_What is being asked_:
Go line by line through the entries and show those that hold the string "Require".

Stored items
(** * object_detection.py: feature matching and clustering glue

    A shallow embedding of [src/object_detection.py].  The methods of the
    class [object_detection] are Rocq functions over an explicit record of
    the two threshold fields; Python exceptions are a result type; Python
    floats are the primitive binary64 floats, and the distances of the
    matcher are computed in binary32 as the library computes them.  The
    third-party calls (SIFT, the brute-force matcher, k-means) enter
    either as a concrete model of their documented behaviour (the
    matcher) or as an interface the development is parametric in (SIFT,
    the k-means fit). *)

From Stdlib Require Import ZArith List Bool Lia PeanoNat Floats.
From Stdlib Require Uint63.
Import ListNotations.

(* ================================================================== *)
(** ** Python results *)

Module Py.

(** The exceptions that can travel through the modelled code. *)
Inductive exn : Set :=
| ValueError    (* tuple unpacking of a row that has not two entries;
                   sklearn's input validation *)
| IndexError    (* list index out of range *)
| NameError     (* a local variable read before any assignment *)
| cv2_error.    (* an assertion of the OpenCV library *)

Inductive result (A : Type) : Type :=
| Ok (a : A)
| Raise (e : exn).

Arguments Ok {A} a.
Arguments Raise {A} e.

Definition bind {A B} (c : result A) (k : A -> result B) : result B :=
  match c with
  | Ok a => k a
  | Raise e => Raise e
  end.

(** [l[i]] for a non-negative index. *)
Definition getitem {A} (l : list A) (i : nat) : result A :=
  match nth_error l i with
  | Some a => Ok a
  | None => Raise IndexError
  end.

(** [[l[i] for i in idx]]. *)
Fixpoint getitems {A} (l : list A) (idx : list nat) : result (list A) :=
  match idx with
  | [] => Ok []
  | i :: rest =>
      bind (getitem l i) (fun a =>
      bind (getitems l rest) (fun r => Ok (a :: r)))
  end.

Definition raises {A} (c : result A) : Prop := exists e, c = Raise e.

End Py.

Import Py.

Notation "x <- c ;; k" := (Py.bind c (fun x => k))
  (at level 61, c at next level, right associativity).

(* ================================================================== *)
(** ** Float comparisons

    Python's [a > b], [a < b] and [a <= b] on floats are the IEEE
    comparisons: all of them are false when an operand is NaN. *)

Module FloatOrder.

_Reply to the task_:
From Stdlib Require Import ZArith List Bool Lia PeanoNat Floats.
From Stdlib Require Uint63.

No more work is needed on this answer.